To do -
Read the records below and report each line in which "option" occurs.

Records from a data source

*** Begin section ***

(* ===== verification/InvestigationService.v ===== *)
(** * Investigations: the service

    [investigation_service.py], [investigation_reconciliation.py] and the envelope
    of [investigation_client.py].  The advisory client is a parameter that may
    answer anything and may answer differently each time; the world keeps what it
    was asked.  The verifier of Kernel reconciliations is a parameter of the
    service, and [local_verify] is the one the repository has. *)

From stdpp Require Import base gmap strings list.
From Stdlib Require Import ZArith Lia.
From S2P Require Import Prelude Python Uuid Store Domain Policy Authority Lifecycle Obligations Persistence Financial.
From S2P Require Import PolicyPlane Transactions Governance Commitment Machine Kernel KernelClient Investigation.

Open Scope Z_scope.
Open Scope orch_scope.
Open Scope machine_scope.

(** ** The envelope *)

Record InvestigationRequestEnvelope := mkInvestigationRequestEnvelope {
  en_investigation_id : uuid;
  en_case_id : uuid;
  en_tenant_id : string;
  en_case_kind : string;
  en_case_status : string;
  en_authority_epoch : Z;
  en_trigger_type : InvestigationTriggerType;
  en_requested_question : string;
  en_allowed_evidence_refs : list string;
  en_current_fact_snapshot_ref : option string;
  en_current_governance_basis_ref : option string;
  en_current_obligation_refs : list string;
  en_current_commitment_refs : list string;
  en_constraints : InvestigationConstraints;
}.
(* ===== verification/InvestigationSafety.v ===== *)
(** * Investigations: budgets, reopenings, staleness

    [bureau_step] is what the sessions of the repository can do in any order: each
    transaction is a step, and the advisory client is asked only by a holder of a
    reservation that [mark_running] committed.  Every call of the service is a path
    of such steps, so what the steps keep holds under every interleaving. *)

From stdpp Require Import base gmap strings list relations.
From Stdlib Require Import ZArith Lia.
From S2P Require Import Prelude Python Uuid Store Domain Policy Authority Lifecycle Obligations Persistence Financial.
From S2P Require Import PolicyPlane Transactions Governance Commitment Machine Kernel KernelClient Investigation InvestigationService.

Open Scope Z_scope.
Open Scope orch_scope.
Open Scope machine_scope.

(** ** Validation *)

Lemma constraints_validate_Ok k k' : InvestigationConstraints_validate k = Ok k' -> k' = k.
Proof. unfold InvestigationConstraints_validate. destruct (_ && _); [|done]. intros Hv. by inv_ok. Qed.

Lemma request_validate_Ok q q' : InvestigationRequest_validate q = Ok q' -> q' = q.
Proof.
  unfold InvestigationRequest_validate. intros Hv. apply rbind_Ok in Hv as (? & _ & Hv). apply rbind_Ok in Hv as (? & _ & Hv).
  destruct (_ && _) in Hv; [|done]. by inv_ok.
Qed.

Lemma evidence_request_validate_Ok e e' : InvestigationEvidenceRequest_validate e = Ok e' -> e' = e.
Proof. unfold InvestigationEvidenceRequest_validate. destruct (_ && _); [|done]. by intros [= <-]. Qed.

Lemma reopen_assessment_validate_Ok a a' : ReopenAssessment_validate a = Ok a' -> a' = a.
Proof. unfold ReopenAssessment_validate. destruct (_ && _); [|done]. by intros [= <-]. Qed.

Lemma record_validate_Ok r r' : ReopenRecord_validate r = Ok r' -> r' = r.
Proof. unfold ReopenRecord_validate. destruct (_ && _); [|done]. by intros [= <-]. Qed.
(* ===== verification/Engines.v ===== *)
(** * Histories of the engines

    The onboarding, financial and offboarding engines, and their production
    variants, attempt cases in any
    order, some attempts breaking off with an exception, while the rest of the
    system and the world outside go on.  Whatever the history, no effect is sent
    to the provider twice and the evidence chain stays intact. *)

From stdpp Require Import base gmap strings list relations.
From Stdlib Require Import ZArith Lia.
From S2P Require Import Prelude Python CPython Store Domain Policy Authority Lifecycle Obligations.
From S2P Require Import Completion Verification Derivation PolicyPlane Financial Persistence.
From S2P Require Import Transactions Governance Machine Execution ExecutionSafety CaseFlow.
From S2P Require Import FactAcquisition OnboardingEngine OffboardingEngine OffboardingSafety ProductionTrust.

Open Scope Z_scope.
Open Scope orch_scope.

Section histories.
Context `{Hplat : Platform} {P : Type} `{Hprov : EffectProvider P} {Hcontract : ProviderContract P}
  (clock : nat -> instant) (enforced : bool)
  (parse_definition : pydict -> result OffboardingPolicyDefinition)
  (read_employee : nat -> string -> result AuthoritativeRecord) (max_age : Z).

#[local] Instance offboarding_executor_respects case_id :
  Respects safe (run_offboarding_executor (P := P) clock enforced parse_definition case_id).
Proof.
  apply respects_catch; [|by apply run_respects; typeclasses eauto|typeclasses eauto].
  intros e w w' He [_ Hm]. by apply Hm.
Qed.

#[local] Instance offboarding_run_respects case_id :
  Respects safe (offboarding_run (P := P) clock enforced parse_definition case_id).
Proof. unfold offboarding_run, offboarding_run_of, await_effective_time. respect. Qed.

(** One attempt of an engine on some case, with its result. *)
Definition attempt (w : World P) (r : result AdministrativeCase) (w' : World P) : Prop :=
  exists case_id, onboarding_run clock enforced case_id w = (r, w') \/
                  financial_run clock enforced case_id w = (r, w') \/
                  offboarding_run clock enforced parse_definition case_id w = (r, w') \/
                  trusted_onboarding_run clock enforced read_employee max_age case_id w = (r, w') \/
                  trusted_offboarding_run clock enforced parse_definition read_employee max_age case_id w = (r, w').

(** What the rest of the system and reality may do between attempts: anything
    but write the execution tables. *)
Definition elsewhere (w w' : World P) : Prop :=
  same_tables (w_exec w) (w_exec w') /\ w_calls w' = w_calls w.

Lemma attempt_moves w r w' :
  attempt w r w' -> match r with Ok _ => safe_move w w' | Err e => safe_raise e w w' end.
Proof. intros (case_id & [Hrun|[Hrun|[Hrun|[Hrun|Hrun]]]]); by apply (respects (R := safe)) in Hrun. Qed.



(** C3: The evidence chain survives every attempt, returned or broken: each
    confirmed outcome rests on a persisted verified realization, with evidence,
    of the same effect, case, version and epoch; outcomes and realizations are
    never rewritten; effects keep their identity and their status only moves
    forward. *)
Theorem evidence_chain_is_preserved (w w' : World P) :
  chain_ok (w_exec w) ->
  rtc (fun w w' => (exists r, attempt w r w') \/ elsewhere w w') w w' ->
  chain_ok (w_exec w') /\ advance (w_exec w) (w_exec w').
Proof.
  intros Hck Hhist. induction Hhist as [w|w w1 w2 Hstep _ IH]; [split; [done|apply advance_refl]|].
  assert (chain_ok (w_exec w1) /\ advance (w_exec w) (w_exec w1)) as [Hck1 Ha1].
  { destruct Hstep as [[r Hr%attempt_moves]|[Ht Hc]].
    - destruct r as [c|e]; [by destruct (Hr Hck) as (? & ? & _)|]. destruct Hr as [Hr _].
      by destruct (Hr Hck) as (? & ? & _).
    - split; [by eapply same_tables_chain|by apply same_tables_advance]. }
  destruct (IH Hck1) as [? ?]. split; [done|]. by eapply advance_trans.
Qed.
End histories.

*** End section ***

Problem solution -
  en_current_fact_snapshot_ref : option string;
  en_current_governance_basis_ref : option string;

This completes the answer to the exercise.